NEWARK, N. J. – Victims of sexual abuse by Roman Catholic clergy in New Jersey will soon be able to apply for compensation from a fund that all five of the dioceses, one of the managers of the fund announced Monday.
Camille Biros, who is also the supervision of equal remuneration funds in Pennsylvania and New York, said that New Jersey will be different because all five of the state’s dioceses will follow the protocols. This will be posted on a website early next week, followed by a 30-day public comment period before they are finalized.
The first phase lasts for at least six months, Biros said, and will focus on alleged victims who have made use of earlier claims. A second phase will focus on new claims.

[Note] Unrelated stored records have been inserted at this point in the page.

(* ===== verification/StoreFiles.v ===== *)
(** Where the store keeps what: the paths of the store's files as components
    beneath its root, and the files a store must hold. *)

From stdpp Require Import ssreflect.
From Stdlib Require Import Strings.Byte.
From S2P Require Import Prelude Types Std Protocol Tree Spec Profile Oci Effects Root Store MemFs StoreSample.

(** ** Path components *)

(** A component that names an entry. *)
Definition plain (c : bytes) : Prop :=
  c <> [] /\ c <> DOT /\ c <> DOTDOT /\ SLASH ∉ c /\ Byte.x00 ∉ c.

Section paths.
Context `{DebugStr}.

Lemma components_loop_plain rel parts :
  Forall plain parts -> components_loop rel parts = Ok (map str_of parts).
Proof.
  induction 1 as [|c parts (Hne&Hd&Hdd&Hs&Hz) _ IH]; [done|]. cbn [components_loop].
  rewrite !bool_decide_eq_false_2 //. cbn [orb].
  rewrite (proj2 (contains_byte_false _ _) Hz) IH. done.
Qed.

Lemma components_join parts :
  Forall plain parts -> parts <> [] ->
  components (str_of (join_with SLASH parts)) = Ok (map str_of parts).
Proof.
  intros Hall Hne. unfold components. rewrite bool_decide_eq_false_2.
  - rewrite as_bytes_str_of split_join; [by apply components_loop_plain|done|].
    eapply list.Forall_impl; [exact Hall|]. by intros c (_&_&_&?&_).
  - intros E. apply (f_equal as_bytes) in E. rewrite as_bytes_str_of in E.
    destruct Hall as [|c [|d parts] (Hc&_)]; [done| |]; cbn in E; [congruence|].
    by destruct c.
Qed.
End paths.

(** Hexadecimal digests and decimal numbers as components. *)
Definition digits (s : string) : Prop :=
  as_bytes s <> [] /\ Forall (fun b => lower_hex b = true) (as_bytes s).

Lemma digits_plain s : digits s -> plain (as_bytes s).
Proof.
  intros [Hne Hall]. rewrite list.Forall_forall in Hall.
  assert (Hno : forall b, lower_hex b = false -> b ∉ as_bytes s).
  { intros b Hb Hin. apply Hall in Hin. congruence. }
  split_and!; [done| | |by apply Hno..].
  - intros E. apply (Hno "."%byte); [done|]. rewrite E. left.
  - intros E. apply (Hno "."%byte); [done|]. rewrite E. left.
Qed.

Lemma hex_digits_string `{Sha256Laws} bs : digits (hex (sha256_digest bs)).
Proof.
  split.
  - intros E. pose proof (sha256_digest_length bs) as Hl. unfold hex in E.
    rewrite as_bytes_str_of in E. destruct (sha256_digest bs); [done|]. done.
  - unfold hex. rewrite as_bytes_str_of. induction (sha256_digest bs) as [|b l IH]; [constructor|].
    cbn [flat_map app]. pose proof (byte_Z_range b). constructor; [|constructor; [|done]].
    + apply hex_char_lower. rewrite Z.shiftr_div_pow2 //. change (2 ^ 4) with 16. lia_mod.
    + apply hex_char_lower, land_15_range.
Qed.

(** Neither a separator nor a NUL byte. *)
Definition clean (s : string) : Prop := SLASH ∉ as_bytes s /\ Byte.x00 ∉ as_bytes s.

Lemma clean_app s t : clean s -> clean t -> clean (s +:+ t).
Proof. intros [? ?] [? ?]. split; rewrite as_bytes_app elem_of_app; naive_solver. Qed.

Lemma clean_digits s : digits s -> clean s.
Proof. intros (_&_&_&?&?)%digits_plain. done. Qed.

Lemma clean_pretty_char x : clean (String (pretty_N_char x) "").
Proof.
  unfold pretty_N_char. destruct x as [|p]; [split; by apply contains_byte_false|].
  repeat (destruct p as [p|p|]; try (split; by apply contains_byte_false)).
Qed.

Lemma clean_pretty_go x : forall s, clean s -> clean (pretty_N_go x s).
Proof.
  induction (N.lt_wf_0 x) as [x _ IH]. intros s Hs. destruct (decide (x = 0%N)) as [->|Hx].
  { by rewrite pretty_N_go_0. }
  rewrite pretty_N_go_step; [|lia]. apply IH; [apply N.div_lt; lia|].
  apply (clean_app (String (pretty_N_char (x mod 10)) "") s); [apply clean_pretty_char|done].
Qed.

Lemma clean_pretty_N (x : N) : clean (pretty x).
Proof.
  unfold pretty, pretty_N. destruct (decide (x = 0%N)); [split; by apply contains_byte_false|].
  apply clean_pretty_go. split; by intros ?%elem_of_nil.
Qed.

Lemma clean_fmt_dec z : clean (fmt_dec z).
Proof.
  unfold fmt_dec. destruct z as [|p|p].
  - split; by apply contains_byte_false.
  - apply (clean_pretty_N (N.pos p)).
  - apply (clean_app "-" (pretty (N.pos p))); [split; by apply contains_byte_false|].
    apply clean_pretty_N.
Qed.

Section store_paths.
Context {S : Type} `{HostFs S} `{DebugStr}.

Definition CLOSURE_FILE : Handle := ["raw"; "closure.json"].
Definition object_file (hex : string) : Handle := ["raw"; "sha256"; hex].
Definition derived_dir (digest : string) : Handle := ["derived"; digest].
Definition derived_file (digest name : string) : Handle := ["derived"; digest; name].

Lemma plain_literal s :
  forallb (fun b => negb (bool_decide (b = SLASH)) && negb (bool_decide (b = Byte.x00))) (as_bytes s)
  && negb (bool_decide (as_bytes s = [])) && negb (bool_decide (as_bytes s = DOT))
  && negb (bool_decide (as_bytes s = DOTDOT)) = true -> plain (as_bytes s).
Proof.
  rewrite !andb_true_iff !negb_true_iff !bool_decide_eq_false forallb_forall.
  intros [[[Hall Hne] Hd] Hdd]. split_and!; [done..| |]; intros Hin%list_elem_of_In%Hall;
    rewrite andb_true_iff !negb_true_iff !bool_decide_eq_false in Hin; naive_solver.
Qed.

Lemma components_path parts :
  parts <> [] -> Forall (fun s => plain (as_bytes s)) parts ->
  components (str_of (join_with SLASH (map as_bytes parts))) = Ok parts.
Proof.
  intros Hne Hall. rewrite components_join.
  - f_equal. rewrite map_map. rewrite -{2}(map_id parts). apply map_ext. apply str_of_as_bytes.
  - by apply List.Forall_map.
  - by destruct parts.
Qed.

Lemma closure_components : components RAW_CLOSURE_PATH = Ok CLOSURE_FILE.
Proof. apply (components_path CLOSURE_FILE); [done|]. repeat constructor; by apply plain_literal. Qed.

Lemma path_eq s parts :
  as_bytes s = join_with SLASH (map as_bytes parts) -> parts <> [] ->
  Forall (fun s => plain (as_bytes s)) parts -> components s = Ok parts.
Proof. intros E Hne Hall. rewrite -(str_of_as_bytes s) E. by apply components_path. Qed.

(** The components of a path written as a text. *)
Ltac solve_path :=
  apply path_eq; [by rewrite ?as_bytes_app /= ?app_assoc| done |];
  repeat (apply List.Forall_cons; [first [assumption | by apply plain_literal]|]); apply List.Forall_nil.

Lemma object_components hex : plain (as_bytes hex) -> components (object_path hex) = Ok (object_file hex).
Proof. intros Hp. unfold object_path, object_file. solve_path. Qed.

Lemma objects_dir_components : components "raw/sha256" = Ok ["raw"; "sha256"].
Proof. solve_path. Qed.
Lemma derived_root_components : components "derived" = Ok ["derived"].
Proof. solve_path. Qed.

Lemma derived_components digest :
  plain (as_bytes digest) -> components (derived_base digest) = Ok (derived_dir digest).
Proof. intros Hp. unfold derived_base, derived_dir. solve_path. Qed.

Lemma derived_file_components digest name :
  plain (as_bytes digest) -> plain (as_bytes name) ->
  components (derived_base digest +:+ ("/" +:+ name)) = Ok (derived_file digest name).
Proof. intros Hp Hn. unfold derived_base, derived_file. solve_path. Qed.

Lemma staged_plain name t : clean name -> staged name t -> plain (as_bytes t).
Proof.
  intros Hn [k ->].
  assert (Hc : clean ("." +:+ name +:+ ".staging." +:+ fmt_dec fs_pid +:+ "." +:+ fmt_dec k)).
  { repeat apply clean_app; try done; try apply clean_fmt_dec; split; by apply contains_byte_false. }
  assert (Hl : (9 <= length (as_bytes ("." +:+ name +:+ ".staging." +:+ fmt_dec fs_pid +:+ "." +:+ fmt_dec k)))%nat).
  { rewrite !as_bytes_app !length_app. cbn. lia. }
  destruct Hc as [Hs Hz]. split_and!; try done; intros E; rewrite E in Hl; cbn in Hl; lia.
Qed.
End store_paths.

“We look forward to working with the dioceses and are excited about the fact that this is a general protocol for the entire state,” Biros said.

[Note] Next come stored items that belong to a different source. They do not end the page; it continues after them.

(** The state before the closure is published: everything it names is there. *)
Lemma commit_before n graph p :
  digits p.(pub_closure).(closure_canonical_digest) ->
  let c := p.(pub_closure) in
  let closure_sha256 := sha256_bytes p.(pub_closure_bytes) in
  touches not_closure n (fun n' => Forall (object_present n') graph.(g_objects))
    (_ ← publish_derived fs_root c.(closure_canonical_digest) p.(pub_tree_bytes) p.(pub_template)
        closure_sha256 c.(closure_tree_sha256) c.(closure_template_sha256);
     _ ← require_private_derived fs_root c.(closure_canonical_digest);
     verify_derived fs_root c.(closure_canonical_digest) p.(pub_tree_bytes)
        c.(closure_template_sha256) closure_sha256 c.(closure_tree_sha256))
    (fun _ n' => Forall (object_present n') graph.(g_objects) /\
       derived_in n' fs_root c.(closure_canonical_digest) p.(pub_tree_bytes)
         c.(closure_template_sha256) closure_sha256 c.(closure_tree_sha256)).
Proof.
  intros Hdig c closure_sha256. pose proof (digits_plain _ Hdig) as Hp.
  eapply touches_bind with (Q := fun _ n' => Forall (object_present n') graph.(g_objects)).
  - intros s [Ht Ho]. pose proof (publish_derived_touches (view s) c.(closure_canonical_digest)
      p.(pub_tree_bytes) p.(pub_template) closure_sha256 c.(closure_tree_sha256)
      c.(closure_template_sha256) Hdig s (conj (touch_refl _ _) I)) as Hd.
    destruct (publish_derived _ _ _ _ _ _ _ s) as [[[[]|e] s1]|]; [destruct Hd as [Hd _]| |done].
    + split; [by eapply touch_trans|]. eapply list.Forall_impl; [exact Ho|].
      intros o. by apply object_present_touch with (P := not_closure).
    + by eapply touch_trans.
  - intros []. eapply touches_bind with (Q := fun _ n' => Forall (object_present n') graph.(g_objects)).
    + eapply touches_weaken; [apply (touches_reads _ _ _ _ (fun n' _ => True));
        intros n'; by apply private_derived_same|intros n' Hn'; exact Hn'|naive_solver].
    + intros []. eapply touches_weaken; [|intros n' Hn'; exact Hn'|].
      * apply (touches_reads _ _ _ _ (fun n' _ => derived_in n' fs_root c.(closure_canonical_digest)
          p.(pub_tree_bytes) c.(closure_template_sha256) closure_sha256 c.(closure_tree_sha256))).
        intros n'. by apply verify_derived_reads.
      * naive_solver.
Qed.

Lemma touches_or_io n o : touches (S := S) not_closure n anything (or_io o) (fun _ => anything).
Proof. destruct o; [apply touches_throw|by apply touches_ret]. Qed.

Lemma create_root_touches n mode :
  touches not_closure n anything (call (fs_create_root mode)) (fun _ => anything).
Proof.
  intros s [Ht _]. unfold call. destruct (fs_create_root mode s) as [o s1] eqn:E.
  destruct (create_root_law _ _ _ _ E) as [Hc _]. split; [|done]. eapply touch_trans; [exact Ht|].
  intros q. destruct (Hc q) as [|[Hn Hq]]; [by left|]. right. split; [done|]. by apply not_closure_prefix.
Qed.

(** A closure that was there at the start is the one being published. *)
Definition same_closure (n : Node) (p : Publication) : Prop :=
  forall data, file_at n (fs_root ++ CLOSURE_FILE) = Some data -> data = p.(pub_closure_bytes).

Lemma stage_touches n graph p :
  digits p.(pub_closure).(closure_canonical_digest) ->
  touches not_closure n anything (stage_at fs_root graph p) (fun _ n' =>
    same_closure n p /\ Forall (object_present n') graph.(g_objects) /\
    derived_in n' fs_root p.(pub_closure).(closure_canonical_digest) p.(pub_tree_bytes)
      p.(pub_closure).(closure_template_sha256) (sha256_bytes p.(pub_closure_bytes))
      p.(pub_closure).(closure_tree_sha256)).
Proof.
  intros Hdig. unfold stage_at. cbv zeta.
  eapply touches_bind with (Q := fun o _ => match o with
    | Some existing => forall d, file_at n (fs_root ++ CLOSURE_FILE) = Some d -> d = existing
    | None => file_at n (fs_root ++ CLOSURE_FILE) = None end).
  { intros s [Ht _]. pose proof (read_file_if_exists_reads (view s) fs_root _ MAX_CACHE_METADATA_BYTES _
      closure_components s eq_refl) as Hr.
    destruct (read_file_if_exists _ _ _ s) as [[[o|e] s1]|]; [destruct Hr as [-> Hr]|by rewrite Hr|done].
    split; [done|]. destruct o as [existing|].
    - intros d Hd. destruct Hr as [Hf _]. apply (touch_file _ _ _ _ _ Ht) in Hd. congruence.
    - apply node_at_label_None, (touch_None _ _ _ _ Ht) in Hr. unfold file_at. by rewrite Hr. }
  intros existing. eapply touches_bind with (Q := fun _ _ => same_closure n p).
  { unfold fail_if. destruct existing as [existing|]; cbn.
    - case_bool_decide as He; cbn; [|apply touches_throw]. subst. by apply touches_ret.
    - apply touches_ret. intros _ Hn d Hd. congruence. }
  intros []. intros s [Ht Hsame]. revert s Ht.
  enough (Hall : touches not_closure n anything (
    _ ← open_or_create_directory fs_root "raw/sha256";
    _ ← write_objects fs_root graph.(g_objects);
    _ ← publish_derived fs_root p.(pub_closure).(closure_canonical_digest) p.(pub_tree_bytes)
      p.(pub_template) (sha256_bytes p.(pub_closure_bytes)) p.(pub_closure).(closure_tree_sha256)
      p.(pub_closure).(closure_template_sha256);
    _ ← require_private_derived fs_root p.(pub_closure).(closure_canonical_digest);
    verify_derived fs_root p.(pub_closure).(closure_canonical_digest) p.(pub_tree_bytes)
      p.(pub_closure).(closure_template_sha256) (sha256_bytes p.(pub_closure_bytes))
      p.(pub_closure).(closure_tree_sha256))
    (fun _ n' => Forall (object_present n') graph.(g_objects) /\
      derived_in n' fs_root p.(pub_closure).(closure_canonical_digest) p.(pub_tree_bytes)
        p.(pub_closure).(closure_template_sha256) (sha256_bytes p.(pub_closure_bytes))
        p.(pub_closure).(closure_tree_sha256))).
  { intros s Ht. specialize (Hall s (conj Ht I)). revert Hall.
    match goal with |- context [match ?m with _ => _ end] => destruct m as [[[[]|e] s1]|] end; [|done..].
    intros [Ht1 [Ho Hd]]. done. }
  eapply touches_bind.
  { apply (open_or_create_touches n _ ["raw"; "sha256"]); [apply objects_dir_components|].
    apply (proj1 (zone_objects "")). }
  intros h. eapply touches_bind with (Q := fun _ n' => Forall (object_present n') graph.(g_objects)).
  { eapply touches_weaken; [apply (write_objects_touches n graph.(g_objects) [])| |done].
    intros. constructor. }
  intros []. by apply commit_before.
Qed.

A fund Biros oversees in New York has paid out more than $210 million to more than 1,100 victims in five dioceses, she said.

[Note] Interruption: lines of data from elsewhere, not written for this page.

(** The text a failure bundle keeps is safe to share.  Whatever bytes come from an
    error or a log, and whatever private paths are named, the sanitized text is
    well-formed UTF-8, so the conversion back to a string cannot panic; it has at
    most [MAX_FAILURE_TEXT_BYTES] bytes; and no private path stands in it as a
    whole path, neither plainly nor with the escaping of QEMU nor with that of
    [Debug].  A path of which a rest starts it over is excepted: [/a/a] within
    [/a/a/a] is passed over with the occurrence before it. *)
Lemma sanitized_text data paths : Forall private_path paths ->
  utf8_valid (sanitize_diagnostic_log data paths) /\
  zlen (sanitize_diagnostic_log data paths) <= MAX_FAILURE_TEXT_BYTES /\
  forall path r, path ∈ paths -> r ∈ representations path -> self_delimiting r = true ->
    ~ exposed r (sanitize_diagnostic_log data paths).
Proof.
  intros Hp. unfold sanitize_diagnostic_log. rewrite sanitize_fold.
  destruct (replaced_all (all_representations paths) (utf8_lossy (length data) data)) as (Hc&_&Hclean);
    [by apply all_private|by apply utf8_lossy_chars|].
  set (log := fold_left _ _ _) in *.
  assert (Hall : forall path r, path ∈ paths -> r ∈ representations path -> r ∈ all_representations paths).
  { intros path r Hpath Hr. unfold all_representations. rewrite list_elem_of_In in_flat_map.
    exists path. split; [by apply list_elem_of_In|]. rewrite list.Forall_forall in Hp.
    apply Hp in Hpath as [_ [Hh _]]. destruct path; [done|]. by apply list_elem_of_In. }
  destruct (Z.leb_spec (zlen log) MAX_FAILURE_TEXT_BYTES) as [Hl|Hl].
  - split_and!; [by apply utf8_valid_chars|done|]. intros path r Hpath Hr Hs.
    eapply Hclean; [by eapply Hall|done].
  - set (rest := drop _ log). destruct (skip_continuation_spec rest) as (a&Ea&Hb).
    assert (Elog : log = (take (Z.to_nat (zlen log - MAX_FAILURE_TEXT_BYTES)) log ++ a)
      ++ skip_continuation rest) by (rewrite -app_assoc -Ea; by rewrite take_drop).
    split_and!.
    + apply utf8_valid_chars. rewrite Elog in Hc. by apply chars_cut in Hc as [_ Hc].
    + apply (f_equal zlen) in Ea. rewrite zlen_app in Ea. pose proof (zlen_nonneg a).
      assert (zlen rest = MAX_FAILURE_TEXT_BYTES); [|lia].
      unfold rest, zlen in *. rewrite length_drop. unfold MAX_FAILURE_TEXT_BYTES in *. lia.
    + intros path r Hpath Hr Hs Hex. eapply Hclean; [by eapply Hall|done|].
      rewrite Elog. by apply exposed_rest.
Qed.
End sanitized.

(** ** The window of a log *)

Section window.
Context `{EscapeUnicode}.

Lemma discard_of_ge data r u v b : r = u ++ v -> data = v ++ b -> zlen v <= discard_of data r.
Proof.
  intros -> ->. induction u as [|x u IH].
  - destruct v as [|y v]; [by cbn|]. cbn [app discard_of].
    change (y :: v ++ b) with ((y :: v) ++ b). by rewrite starts_with_app.
  - cbn [app discard_of]. destruct (starts_with _ _); [|done]. rewrite zlen_cons zlen_app.
    pose proof (zlen_nonneg u). lia.
Qed.

(** When the window of a log begins within a private path, plain or with QEMU's
    escaping, what it holds of that path is discarded. *)
Lemma split_path_discarded path r u v b paths :
  path ∈ paths -> r = path \/ r = qemu_escape_path path -> r = u ++ v ->
  exists a, b = a ++ discard_partial_private_path (v ++ b) paths.
Proof.
  intros Hpath Hr E. unfold discard_partial_private_path.
  set (discards := flat_map _ paths).
  assert (Hd : zlen v <= fold_left Z.max discards 0).
  { etrans; [by eapply (discard_of_ge (v ++ b) r u v b)|].
    destruct (fold_max_ge discards 0) as [_ Hge]. apply Hge. unfold discards.
    rewrite list_elem_of_In in_flat_map. exists path. split; [by apply list_elem_of_In|].
    cbn. destruct Hr as [->| ->]; auto. }
  set (n := if _ : bool then _ else _).
  assert (Hn : zlen v <= n) by (unfold n; case_match; lia).
  exists (take (Z.to_nat n - length v) b). unfold zlen in Hn.
  rewrite drop_app_ge; [by rewrite take_drop|lia].
Qed.
End window.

Five months ago, New Jersey attorney general announced a criminal investigation into clergy sexual abuse on the heels of a grand jury investigation in Pennsylvania that more than 1,000 children had been abused by about 300 priests over a period of decades.
Victims with no compensation in New Jersey will give up their right to sue, which may be of particular interest because lawmakers have proposed a bill that may eliminate the statute of limitations for sexual abuse victims to file civil actions. Currently, adults have two years to sue from the moment they first realize the misuse damaged.
The fund will also not cover abuse by the religious order of priests, like the Jesuits, who may serve in a parish or schools, but are not ordained by the diocese.
Gregory Gianforcaro, a lawyer who has won civil settlements for numerous victims of clergy sexual abuse in New Jersey, said that while compensation can be a welcome development for the victims, it could prevent other story they would try.
“Many of the victims want information,” he said. “They are looking to the records, the personnel files are listed, as well as other non-monetary assistance, such as an apology. It seems to me that this compensation package is the church way to get around it to provide information about their priests.”
Biros said: there is no limit to the amount of the fee per individual victim, but said that the highest amount paid in New York is $500,000. They also said that a recently established fund in the archdiocese of Philadelphia has paid out more than $7 million to 85 victims to date.